Though still bothered by the decisions midweek, Javier Perez was back to his usual self on Friday afternoon as he spoke to the media ahead of Toronto FC’s weekend match against Nashville SC.

Perez and the Reds were rightly aggrieved after several decisions did not go their way on Tuesday night, resulting in a late-minute 1-0 penalty kick loss to Inter Miami CF, but attention has turned to taking the positives of a strong outing and the next opponent.

“The performance is there,” recalled Perez of a match where, even after going down to ten men in the first half, TFC were the better side. “We feel frustrated because we deserved that goal that wasn't called and then the penalty at the end, but the message we got from that game is that the team is playing well.”

“The team was settled, stable, and better than Miami, including when we were playing with ten players, and we bring that into the next game against Nashville,” he continued. “We didn't get any points from that game, but the confidence in the group, in the team, has changed. The training sessions we have had since then the team looks really good and we are confident heading into the Nashville game.”

Saturday will be Toronto’s third match in a week since returning from the international break; the schedule going forward will be just as wild. Wednesday sees the first-ever clash between GTA rivals with the visit of York United FC, led by former Red Jim Brennan, to BMO Field in the Canadian Championship and then the next triplet of MLS dates kicks off on Saturday with an away trip to face Robin Fraser’s high-flying Colorado Rapids ahead of home dates against FC Cincinnati and the Chicago Fire.

“The schedule is as difficult for us as for everybody else,” dismissed Perez of any concerns. “We try to rotate players, rotate the team, but at the same time we want to keep the core and the essence of the team.”

“We looked good against Miami and that's the objective,” he stressed. “We’ll make little changes in the team, but we want to keep the same essence, the same style, the same intensity, and same performance.”

In Nashville, TFC will be going toe-to-toe with one of the top sides in the Eastern Conference. Gary Smith’s side enters this round of play sitting in second place.

Winners of their last three, unbeaten in five, with just one defeat in their last 15 matches, Nashville, who were heralded for their defensive prowess in their debut season last year, have added some attacking flair to the mix this year.

That defensive solidity is still there – Nashville have conceded just 21 goals through 23 matches and lost just twice all season, drawing 11 times – but with Hany Mukhtar finding his footing in MLS and CJ Sapong rekindled, they are a team that has clearly evolved.

“It's one of the teams in top form in the league,” highlighted Perez. “They concede very few goals – only seven in the last 10 games and they’ve scored 17 goals.

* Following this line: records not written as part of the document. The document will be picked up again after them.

(** * Moody-diagram friction factors (hw5a.py, hw5b.py)

    A shallow embedding of the friction-factor engine [ff] / [ffPoint] and of
    the chart routine [plotMoody] / [PlotPoint].

    Numbers are IEEE binary64 values, as Python's [float] and numpy's
    [float64] are: Rocq's primitive floats.  The library routines the
    program calls but does not define (numpy's [log10] and [power], scipy's
    [fsolve], [random.normalvariate]) are variables of the section that
    holds the program; the pyplot toolkit is the ordered log of the calls
    made to it.  The two [main] functions run in a session that adds the
    lines of the standard input and what is written to the standard
    output; the built-ins they use ([float], [**], [str.strip],
    [str.lower]) are variables as well. *)

From Stdlib Require Import ZArith Ascii String List Bool Lia.
From Stdlib Require Import Uint63 Floats.
Import ListNotations.

Set Warnings "-inexact-float".
Local Open Scope float_scope.

(** ** Values, exceptions, results *)

(** The exceptions the modelled code can raise. *)
Inductive exn : Type :=
| ZeroDivisionError
| IndexError.

Inductive result (A : Type) : Type :=
| Ok (a : A)
| Raise (e : exn).
Arguments Ok {A} a.
Arguments Raise {A} e.

(** A Reynolds number reaches [ff] either as a Python [float] (from [main]
    and [ffPoint]) or as a numpy [float64] (the elements of the arrays of
    [plotMoody]).  Both carry a binary64 value; they differ in the division
    [64/Re]: Python raises on a zero divisor, numpy returns an infinity or
    a NaN (and warns). *)
Inductive number : Type :=
| PyFloat (x : float)
| NpFloat64 (x : float).

Definition value (n : number) : float :=
  match n with PyFloat x => x | NpFloat64 x => x end.

(** [a / b] of the source, for a Python float [a]. *)
Definition truediv (a : float) (b : number) : result float :=
  match b with
  | PyFloat y => if y =? 0 then Raise ZeroDivisionError else Ok (a / y)
  | NpFloat64 y => Ok (a / y)
  end.

(** Python's two-argument [max]: the first argument unless the second is
    strictly greater. *)
Definition py_max (a b : float) : float := if a <? b then b else a.

(** Error monad of the pure code. *)
Definition rbind {A B} (r : result A) (k : A -> result B) : result B :=
  match r with Ok a => k a | Raise e => Raise e end.

(** A list comprehension [[f(x) for x in l]]: left to right, stopping at
    the first exception. *)
Fixpoint comprehension {A B} (f : A -> result B) (l : list A) : result (list B) :=
  match l with
  | [] => Ok []
  | x :: l' => rbind (f x) (fun y => rbind (comprehension f l') (fun ys => Ok (y :: ys)))
  end.

(** [a[i]] for [0 <= i]. *)
Definition index {A} (a : list A) (i : nat) : result A :=
  match nth_error a i with Some x => Ok x | None => Raise IndexError end.

(** [a[-1]]. *)
Definition index_last {A} (a : list A) : result A :=
  match rev a with x :: _ => Ok x | [] => Raise IndexError end.

(** ** numpy's [linspace] and [logspace] *)

Definition float_of_nat (i : nat) : float :=
  PrimFloat.of_uint63 (Uint63.of_Z (Z.of_nat i)).

(** [arr[-1] = v] on a non-empty array. *)
Definition set_last (l : list float) (v : float) : list float :=
  match rev l with
  | [] => []
  | _ :: r => rev r ++ [v]
  end.

(** [np.linspace(start, stop, num)] with the end point included: the
    samples [i*step + start] of [arange(0, num)], the last one overwritten
    by [stop]. *)
Definition linspace (start stop : float) (num : nat) : list float :=
  let div := float_of_nat (num - 1) in
  let delta := stop - start in
  let y := map float_of_nat (seq 0 num) in
  let y :=
    if (0 <? num - 1)%nat then
      let step := delta / div in
      if step =? 0 then map (fun v => v / div * delta) y
      else map (fun v => v * step) y
    else map (fun v => v * delta) y in
  let y := map (fun v => v + start) y in
  if (1 <? num)%nat then set_last y stop else y.

(** ** The pyplot toolkit as a log of calls *)

(** An f-string: literal pieces and numbers formatted with [:.{d}e]. *)
Inductive fstring : Type :=
| FLit (s : string)
| FSci (digits : nat) (x : float)
| FCat (a b : fstring).

Inductive kwarg : Type :=
| KStr (s : string)
| KBool (b : bool)
| KNum (x : float).

Inductive call : Type :=
| figure (width height : float)
| loglog (xs ys : list float) (fmt : string)
| annotate (xy : float * float) (text : fstring)
| xlim (lo hi : float)
| ylim (lo hi : float)
| xlabel (s : string) (fontsize : float)
| ylabel (s : string) (fontsize : float)
| text (x y : float) (s : string) (rotation fontsize : float)
| tick_params (kw : list (string * kwarg))
| set_minor_formatter (axis fmt : string)
| grid (which : string)
| plot (x y : float) (marker : string) (markersize : float)
       (markeredgecolor markerfacecolor : string) (label : option fstring)
| legend (title loc : string)
| show.

(** The curves of a log drawn with a given format string. *)
Fixpoint curves (fmt : string) (cs : list call) : list (list float * list float) :=
  match cs with
  | [] => []
  | loglog xs ys f :: cs' =>
      if String.eqb f fmt then (xs, ys) :: curves fmt cs' else curves fmt cs'
  | _ :: cs' => curves fmt cs'
  end.

(** The axis limits in force after a log of calls: those of the last
    [xlim] and of the last [ylim]. *)
Fixpoint last_xlim (cs : list call) : option (float * float) :=
  match cs with
  | [] => None
  | c :: cs' =>
      match last_xlim cs', c with
      | Some l, _ => Some l
      | None, xlim lo hi => Some (lo, hi)
      | None, _ => None
      end
  end.

Fixpoint last_ylim (cs : list call) : option (float * float) :=
  match cs with
  | [] => None
  | c :: cs' =>
      match last_ylim cs', c with
      | Some l, _ => Some l
      | None, ylim lo hi => Some (lo, hi)
      | None, _ => None
      end
  end.

(** Every curve of a log, with its format string, in order. *)
Fixpoint all_curves (cs : list call) : list (list float * list float * string) :=
  match cs with
  | [] => []
  | loglog xs ys fmt :: cs' => (xs, ys, fmt) :: all_curves cs'
  | _ :: cs' => all_curves cs'
  end.

(** All the numbers of an array lie in [[lo, hi]]. *)
Definition all_within (lo hi : float) (xs : list float) : bool :=
  forallb (fun x => (lo <=? x) && (x <=? hi)) xs.

(** The sample of index [i] among [num] samples evenly spaced from [start]
    to [stop], the last one apart: [start + i * step], where
    [step = (stop - start) / (num - 1)]; numpy divides first and multiplies
    after when [step] is zero. *)
Definition evenly (start stop : float) (num i : nat) : float :=
  let div := float_of_nat (num - 1) in
  let delta := stop - start in
  (if delta / div =? 0 then float_of_nat i / div * delta
   else float_of_nat i * (delta / div)) + start.

(** The markers, annotations, legends and displays of a log, in order. *)
Definition is_plot (c : call) : bool :=
  match c with plot _ _ _ _ _ _ _ => true | _ => false end.

Definition is_annotate (c : call) : bool :=
  match c with annotate _ _ => true | _ => false end.

Definition is_legend (c : call) : bool :=
  match c with legend _ _ => true | _ => false end.

Definition is_show (c : call) : bool :=
  match c with show => true | _ => false end.

Definition markers (cs : list call) : list call := filter is_plot cs.
Definition annotations (cs : list call) : list call := filter is_annotate cs.

(** ** The console *)

(** What the two [main] functions can end with: an exception of the
    functions they call, or one of the built-ins they use ([float],
    [input], [**]). *)
Inductive error : Type :=
| Exn (e : exn)
| ValueError
| EOFError
| OverflowError.

Inductive outcome (A : Type) : Type :=
| Done (a : A)
| Fail (e : error).
Arguments Done {A} a.
Arguments Fail {A} e.

(** What is written to the standard output: the prompt of an [input], a
    printed literal, and the line
    [f"Head loss per foot: {hf_L:.6f} ft/ft"]. *)
Inductive printed : Type :=
| Prompt (s : string)
| Line (s : string)
| HeadLossLine (hf_L : float).

Definition is_head_loss (p : printed) : bool :=
  match p with HeadLossLine _ => true | _ => false end.

(** The values of the test of [hw5a.main], and Python's truth of them. *)
Inductive pyval : Type :=
| VBool (b : bool)
| VStr (s : string).

Definition truthy (v : pyval) : bool :=
  match v with
  | VBool b => b
  | VStr s => negb (String.eqb s "")
  end.

(** [a or b]. *)
Definition py_or (a b : pyval) : pyval := if truthy a then a else b.

(** [a / b] where [b] is a Python float and [a] a product that is a numpy
    float64 as soon as one factor is. *)
Definition truediv_by (a : number) (b : float) : result float :=
  match a with
  | PyFloat x => if b =? 0 then Raise ZeroDivisionError else Ok (x / b)
  | NpFloat64 x => Ok (x / b)
  end.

All in all it’s a team that maximize their opportunities.”

“Mukhtar is one of the best players in the league and we will have to be very cautious about him,” he warned. “They have a target player that knows very well the league in Sapong and then players around them that can help and support, like [Daniel] Rios, [Tah] Anunga, and then [Walker] Zimmerman is back in the team as well.”

“They play 5-3-2, they play with high intensity – partially to to cover some weaknesses at the back, but it's a team that have done a tremendous job and the proof is their position in the table,” summed up Perez. “It's going to be a very tough game, a tight game, and we are looking forward to it. It’s going to benchmark where we are right now.”

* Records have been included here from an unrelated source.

Inductive regex : Type :=
| REps                          (* the empty pattern *)
| RChar (c : char)              (* a literal character, escaped or not *)
| RClass (cls : char -> bool)   (* a bracketed character class *)
| RSeq (r1 r2 : regex)          (* concatenation *)
| ROpt (r : regex)              (* r? (greedy) *)
| RGroup (r : regex).           (* the capturing group (...) *)

(** A literal string. *)
Definition lit (s : pystr) : regex :=
  fold_right (fun c r => RSeq (RChar c) r) REps s.

(** Bounded repetition [r{n}]. *)
Fixpoint rrep (n : nat) (r : regex) : regex :=
  match n with
  | O => REps
  | S n' => RSeq r (rrep n' r)
  end.

(** [bt r s g k]: match [r] at the start of [s] with current capture [g],
    then continue with [k] on the remaining text; [None] when every
    alternative fails. *)
Fixpoint bt {A : Type} (r : regex) (s : pystr) (g : option pystr)
    (k : pystr -> option pystr -> option A) : option A :=
  match r with
  | REps => k s g
  | RChar c =>
      match s with
      | c' :: s' => if (c =? c')%N then k s' g else None
      | [] => None
      end
  | RClass cls =>
      match s with
      | c' :: s' => if cls c' then k s' g else None
      | [] => None
      end
  | RSeq r1 r2 => bt r1 s g (fun s' g' => bt r2 s' g' k)
  | ROpt r1 =>
      match bt r1 s g k with
      | Some x => Some x
      | None => k s g
      end
  | RGroup r1 =>
      bt r1 s g (fun s' _ => k s' (Some (take (length s - length s') s)))
  end.

(** A match object: the text after the match and [group(1)]. *)
Record match_obj : Type := MatchObj { m_rest : pystr; m_group1 : option pystr }.

(** [re.match(r, s)]: a match anchored at the start of [s]. *)
Definition re_match (r : regex) (s : pystr) : option match_obj :=
  bt r s None (fun s' g => Some (MatchObj s' g)).

(** [re.search(r, s)]: the match at the leftmost position that has one. *)
Fixpoint re_search (r : regex) (s : pystr) : option match_obj :=
  match re_match r s with
  | Some m => Some m
  | None =>
      match s with
      | [] => None
      | _ :: s' => re_search r s'
      end
  end.

End Re.
Export Re.

(** ** URL parser (transcribe.py, parse_youtube_url) *)

(** The class [[a-zA-Z0-9_-]]. *)
Definition id_char (c : char) : bool :=
  ((97 <=? c) && (c <=? 122) || (65 <=? c) && (c <=? 90)
   || (48 <=? c) && (c <=? 57) || (c =? 95) || (c =? 45))%N.

(** [(?:https?://)?] *)
Definition re_scheme : regex :=
  ROpt (RSeq (lit (py "http")) (RSeq (ROpt (RChar 115%N)) (lit (py "://")))).

(** [(?:www\.)?] *)
Definition re_www : regex := ROpt (lit (py "www.")).

(** [([a-zA-Z0-9_-]{11})] *)
Definition re_id : regex := RGroup (rrep 11 (RClass id_char)).

Definition patterns : list regex :=
  [ RSeq re_scheme (RSeq re_www (RSeq (lit (py "youtube.com/watch?v=")) re_id));
    RSeq re_scheme (RSeq re_www (RSeq (lit (py "youtube.com/embed/")) re_id));
    RSeq re_scheme (RSeq re_www (RSeq (lit (py "youtube.com/v/")) re_id));
    RSeq re_scheme (RSeq (lit (py "youtu.be/")) re_id) ].

(** The loop [for pattern in patterns], returning at the first match. *)
Fixpoint first_match (ps : list regex) (url : pystr) : option pystr :=
  match ps with
  | [] => None
  | pattern :: ps' =>
      match re_search pattern url with
      | Some m => m_group1 m
      | None => first_match ps' url
      end
  end.

Definition parse_youtube_url (url : pystr) : option pystr :=
  first_match patterns url.

(** ** Exceptions and results *)

Module PyExc.

(** The exception classes that occur in the program and its libraries.
    [KeyboardInterrupt] and [SystemExit] derive from [BaseException]
    only; every other class derives from [Exception]. *)
Inductive exc_class : Type :=
| Exception
| ValueError
| OverflowError
| ZeroDivisionError
| FileNotFoundError
| IsADirectoryError
| NotADirectoryError
| DownloadError
| KeyboardInterrupt
| SystemExit.

(** An exception object: its class and the text of [str(e)]. *)
Record exn : Type := Exn { exc_type : exc_class; exc_str : pystr }.

(** [isinstance(e, Exception)], the test of [except Exception]. *)
Definition is_Exception (e : exn) : bool :=
  match exc_type e with
  | KeyboardInterrupt | SystemExit => false
  | _ => true
  end.

Inductive result (A : Type) : Type :=
| Ok (a : A)
| Raise (e : exn).

Arguments Ok {A} a.
Arguments Raise {A} e.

Toronto and Nashville have already met twice this season – with Nashville winning in June at home by a 3-2 scoreline after some late heroics by Luke Haakenson and drew 1-1 at BMO Field in August where once more TFC took the lead only for Nashville to pull level.

Two matches where only the thinnest of margins proved the difference. That’s MLS, the difference between the top of the table and not is percentage points.

“This is the tightest league I know,” said Perez. “I can see, compared to Europe, compared to any other league in the world, the salary cap, the rules in place make the league very attractive in that sense and very even. Teams can one season do really well and the next maybe not as good – or not good at all.”

“We can put up a performance against the team that most likely is going to be the Supporters’ Shield Champions (the New England Revolution),” he compared. “We beat them at [their] home scoring three goals and they are going to end up first and we are in last place.”

“There’s no easy games in the league.... And that's a positive thing,” Perez noted. “We want to compete, we want to measure our forces, and we want to benchmark the team where it is. It's going to be interesting against Nashville. They’re a team in top form. So was Miami – we were the better team on the field. I expect the same thing tomorrow: I expect our team to be hungry and to be competitive from minute one.”